Mazi Nnamdi Kanu, the leader of the Indigenous People of Biafra (IPOB) narrates how members of his IPOB organisation risked their lives to ensure that he was not killed by the Nigerian military, and the smart moves IPOB members further played to ascertain that his successful arrival in Israel.
- Mazi Nnamdi Kanu writes:
I mourn my mother. I mourn all my IPOB family member who had given their lives to protect mine. All those who have been killed since, protesting the actions of the Nigerian security forces in Biafraland. They were brave, good people. They should not have been forced to make that sacrifice, but I will honour them for it until my dying day.
All those who have been killed, protesting the actions of the Nigerian security forces in Biafraland, were brave, good people. They should not have been forced to make that sacrifice
Eventually we were able to rent a boat on the coast.

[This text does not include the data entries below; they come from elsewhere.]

(** * mindtest-backend: event ingestion, session identity and aggregation

    A shallow embedding of the Express servers of the repository
    (src/server.js, src/server-render.js and the two unnamed server
    files), and the properties of their request handlers.

    The repository holds several near-duplicate servers.  They are kept
    apart here, one module each:
    - [ServerA]  : src/server.js, first program (SQLite, full routes);
    - [ServerB]  : src/server.js, second program (SQLite, no alias fields);
    - [ServerC]  : src/server.js, third program (session cookie without
                   max-age, client time stamps);
    - [Render]   : src/server-render.js (Supabase only);
    - [Tracker]  : src/unnamed/part_001, first program (tracker.db).
    The second program of src/unnamed/part_001 is [ServerA] plus a
    fire-and-forget copy of each written row to Supabase; its routes on
    the SQLite store are those of [ServerA].  Its writes with their
    copies, and its route /api/user-results, are in [Mirror]. *)

From Stdlib Require Import ZArith List String Ascii Bool Lia DecimalString Sorted.
From stdpp Require Import base option list gmap strings.

Open Scope string_scope.
Open Scope Z_scope.

(* ================================================================== *)
(** * JavaScript values *)
(* ================================================================== *)

Module JS.

(** The values a parsed JSON body, a cookie or a query parameter can hold.
    Numbers of the embedding are the integers (a JSON number with a
    fraction or an exponent has no counterpart here).  An object is the
    list of its own properties in enumeration order, keys distinct; a
    property read takes the first binding of the key. *)
#[warnings="-register-all"]
Inductive jsval : Type :=
| JUndefined
| JNull
| JBool (b : bool)
| JNum (n : Z)
| JStr (s : string)
| JArr (l : list jsval)
| JObj (props : list (string * jsval)).

(** Result of [Number(v)] and of arithmetic on it. *)
Inductive jsnum : Type :=
| NaN
| Num (n : Z).

(** JavaScript exceptions the handlers can meet. *)
Inductive exn : Type :=
| TypeError      (* property read on null/undefined, non-iterable, bad bind *)
| RangeError     (* Invalid time value *)
| SqliteError    (* constraint violation or any storage failure *)
| SyntaxError    (* JSON.parse of a malformed text *)
| PostgrestError (* error object returned by the Supabase client, thrown *).

(** [ToBoolean]: what [!v], [v ? a : b] and [v || w] test. *)
Definition truthy (v : jsval) : bool :=
  match v with
  | JUndefined | JNull => false
  | JBool b => b
  | JNum n => negb (n =? 0)
  | JStr s => negb (String.eqb s "")
  | JArr _ | JObj _ => true
  end.

(** [a || b] *)
Definition js_or (a b : jsval) : jsval := if truthy a then a else b.
Infix "|||" := js_or (at level 50, left associativity).

Fixpoint assoc (k : string) (props : list (string * jsval)) : jsval :=
  match props with
  | [] => JUndefined
  | (k', v) :: rest => if String.eqb k k' then v else assoc k rest
  end.

(** [v.k]: throws on null and undefined; on a primitive, or on an array,
    none of the names read by the servers (page, type, event, payload,
    properties, batch, ts, sessionId, result_name, scores) is a property
    of the prototype, so the read gives undefined. *)
Definition get (v : jsval) (k : string) : exn + jsval :=
  match v with
  | JUndefined | JNull => inl TypeError
  | JObj props => inr (assoc k props)
  | _ => inr JUndefined
  end.

(** [v?.k] *)
Definition get_opt (v : jsval) (k : string) : jsval :=
  match v with
  | JObj props => assoc k props
  | _ => JUndefined
  end.

Definition isArray (v : jsval) : bool :=
  match v with JArr _ => true | _ => false end.

Definition Z_to_string (n : Z) : string := NilZero.string_of_int (Z.to_int n).

Fixpoint join (sep : string) (l : list string) : string :=
  match l with
  | [] => ""
  | [s] => s
  | s :: rest => s +:+ sep +:+ join sep rest
  end.

(** [String(v)] *)
Fixpoint js_String (v : jsval) : string :=
  match v with
  | JUndefined => "undefined"
  | JNull => "null"
  | JBool true => "true"
  | JBool false => "false"
  | JNum n => Z_to_string n
  | JStr s => s
  | JArr l =>
      join "," (List.map (fun x => match x with
                                   | JUndefined | JNull => ""
                                   | _ => js_String x
                                   end) l)
  | JObj _ => "[object Object]"
  end.

(** ** JSON.stringify *)

Definition hex_digit (n : N) : ascii :=
  ascii_of_N (if (n <? 10)%N then 48 + n else 87 + n).

Definition dquote : string := String (ascii_of_N 34) "".

Definition escape_char (c : ascii) : string :=
  let n := N_of_ascii c in
  if (n =? 34)%N then "\" +:+ dquote
  else if (n =? 92)%N then "\\"
  else if (n =? 8)%N then "\b"
  else if (n =? 9)%N then "\t"
  else if (n =? 10)%N then "\n"
  else if (n =? 12)%N then "\f"
  else if (n =? 13)%N then "\r"
  else if (n <? 32)%N then
    "\u00" +:+ String (hex_digit (n / 16)) (String (hex_digit (n mod 16)) "")
  else String c "".

Fixpoint escape (s : string) : string :=
  match s with
  | EmptyString => ""
  | String c rest => escape_char c +:+ escape rest
  end.

Definition quote (s : string) : string := dquote +:+ escape s +:+ dquote.

(** [JSON.stringify(v)] for a defined [v] (every call of the servers that
    is modelled passes one: the argument ends in [|| {}] or has the
    default [{}]).  Inside an array undefined reads as null; inside an
    object a property holding undefined is skipped. *)
Fixpoint stringify (v : jsval) : string :=
  match v with
  | JUndefined | JNull => "null"
  | JBool true => "true"
  | JBool false => "false"
  | JNum n => Z_to_string n
  | JStr s => quote s
  | JArr l => "[" +:+ join "," (List.map stringify l) +:+ "]"
  | JObj props =>
      "{" +:+
      join "," ((fix members (ps : list (string * jsval)) : list string :=
                   match ps with
                   | [] => []
                   | (k, JUndefined) :: rest => members rest
                   | (k, x) :: rest => (quote k +:+ ":" +:+ stringify x) :: members rest
                   end) props)
      +:+ "}"
  end.

(** ** Number *)

Definition digit_of (c : ascii) : option Z :=
  let n := Z.of_N (N_of_ascii c) in
  if (48 <=? n) && (n <=? 57) then Some (n - 48) else None.

Fixpoint digits_value (acc : Z) (s : string) : option Z :=
  match s with
  | EmptyString => Some acc
  | String c rest =>
      match digit_of c with
      | Some d => digits_value (10 * acc + d) rest
      | None => None
      end
  end.

(** [Number(s)] on a string: the empty string is 0, an optionally signed
    run of decimal digits is that integer.  The other numeric literals of
    JavaScript denote numbers outside [jsnum] or are written with white
    space, a radix prefix or an exponent; they read as NaN here, as every
    text that is not a number does. *)
Definition string_to_number (s : string) : jsnum :=
  match s with
  | EmptyString => Num 0
  | String c rest =>
      if Ascii.eqb c "-" then
        match rest with
        | EmptyString => NaN
        | _ => match digits_value 0 rest with Some n => Num (- n) | None => NaN end
        end
      else if Ascii.eqb c "+" then
        match rest with
        | EmptyString => NaN
        | _ => match digits_value 0 rest with Some n => Num n | None => NaN end
        end
      else match digits_value 0 s with Some n => Num n | None => NaN end
  end.

(** [Number(v)] for the values a query parameter takes: a string, or the
    numeric default of the destructuring pattern. *)
Definition Number (v : jsval) : jsnum :=
  match v with
  | JUndefined => NaN
  | JNull => Num 0
  | JBool b => Num (if b then 1 else 0)
  | JNum n => Num n
  | JStr s => string_to_number s
  | JArr [] => Num 0
  | JArr _ | JObj _ => NaN
  end.

(** [n || d] on numbers: NaN and 0 are falsy. *)
Definition num_or (n : jsnum) (d : Z) : Z :=
  match n with
  | NaN => d
  | Num k => if k =? 0 then d else k
  end.

Definition num_sub (a : jsnum) (b : Z) : jsnum :=
  match a with NaN => NaN | Num k => Num (k - b) end.

Definition num_mul (a : jsnum) (b : Z) : jsnum :=
  match a with NaN => NaN | Num k => Num (k * b) end.

End JS.

(* ================================================================== *)
(** * Time: instants, the calendar and [Date.prototype.toISOString] *)
(* ================================================================== *)

Module Time.

(** An instant is a number of milliseconds since 1970-01-01T00:00:00Z. *)

Record date : Type := mkDate { year : Z; month : Z; day : Z }.

Definition is_leap (y : Z) : bool :=
  ((y mod 4 =? 0) && negb (y mod 100 =? 0)) || (y mod 400 =? 0).

Definition days_in_month (y m : Z) : Z :=
  if m =? 2 then (if is_leap y then 29 else 28)
  else if (m =? 4) || (m =? 6) || (m =? 9) || (m =? 11) then 30
  else 31.

(** The Gregorian calendar, one day after the other. *)
Definition next_day (d : date) : date :=
  if day d <? days_in_month (year d) (month d)
  then mkDate (year d) (month d) (day d + 1)
  else if month d <? 12 then mkDate (year d) (month d + 1) 1
  else mkDate (year d + 1) 1 1.

Definition epoch : date := mkDate 1970 1 1.

(** The date of day number [n] (day 0 is the epoch). *)
Definition civil_from_days (n : Z) : date := Z.iter n next_day epoch.

Definition ms_per_day : Z := 86400000.

Definition digit (n : Z) : ascii := ascii_of_N (Z.to_N (48 + n)).

(** [n] written with [w] decimal digits, zero padded. *)
Fixpoint pad (w : nat) (n : Z) : string :=
  match w with
  | O => ""
  | S w' => pad w' (n / 10) +:+ String (digit (n mod 10)) ""
  end.

(** The fields of YYYY-MM-DDTHH:mm:ss.sssZ: width, value, separator. *)
Definition fields (t : Z) : list (nat * Z * string) :=
  let d := civil_from_days (t / ms_per_day) in
  let r := t mod ms_per_day in
  [ (4%nat, year d, "-"); (2%nat, month d, "-"); (2%nat, day d, "T");
    (2%nat, r / 3600000, ":"); (2%nat, r / 60000 mod 60, ":");
    (2%nat, r / 1000 mod 60, "."); (3%nat, r mod 1000, "Z") ].

Fixpoint fmt (fs : list (nat * Z * string)) : string :=
  match fs with
  | [] => ""
  | (w, v, sep) :: rest => pad w v +:+ sep +:+ fmt rest
  end.

(** [new Date(t).toISOString()], for the instants of the years 1970 to
    9999 ([iso_range] below); JavaScript writes the other years with a
    sign and six digits, which this definition does not. *)
Definition toISOString (t : Z) : string := fmt (fields t).

Definition iso_range (t : Z) : Prop :=
  0 <= t /\ year (civil_from_days (t / ms_per_day)) <= 9999.

(** Day number of a date of the calendar. *)
Definition days_from_civil (y m d : Z) : Z :=
  let y' := if m <=? 2 then y - 1 else y in
  let era := y' / 400 in
  let yoe := y' - era * 400 in
  let mp := (m + 9) mod 12 in
  let doy := (153 * mp + 2) / 5 + d - 1 in
  let doe := yoe * 365 + yoe / 4 - yoe / 100 + doy in
  era * 146097 + doe - 719468.

(** Lexicographic comparison of field values. *)
Fixpoint lex (l1 l2 : list Z) : comparison :=
  match l1, l2 with
  | [], [] => Eq
  | [], _ => Lt
  | _, [] => Gt
  | a :: r1, b :: r2 => match a ?= b with Eq => lex r1 r2 | c => c end
  end.

Definition field_ok (f : nat * Z * string) : Prop :=
  0 <= f.1.2 < 10 ^ Z.of_nat f.1.1.

Definition same_shape (f g : nat * Z * string) : Prop :=
  f.1.1 = g.1.1 /\ f.2 = g.2.

Definition date_valid (d : date) : Prop :=
  1970 <= year d /\ 1 <= month d <= 12 /\
  1 <= day d <= days_in_month (year d) (month d).

Definition date_lt (d e : date) : Prop :=
  lex [year d; month d; day d] [year e; month e; day e] = Lt.

End Time.

(* ================================================================== *)
(** * What the servers take from their host *)
(* ================================================================== *)

Module Host.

We left from a small town in Abia, Azumiri, an unobtrusive place where the Nigerian authorities might not have thought to look. We planned to go to the Republic of Benin, just west of Nigeria. For 14 days we travelled in dangerous seas in a small boat with an outboard motor. The Atlantic off that coast is heavy, stormy, treacherous. On more than one occasion waves threatened to swamp our little craft. I was still gravely injured and in need of constant medical attention. At one point we put ashore to find ice to keep the medication I needed chilled. It was a dangerous time. I stayed hidden in a room while my companions went foraging for supplies.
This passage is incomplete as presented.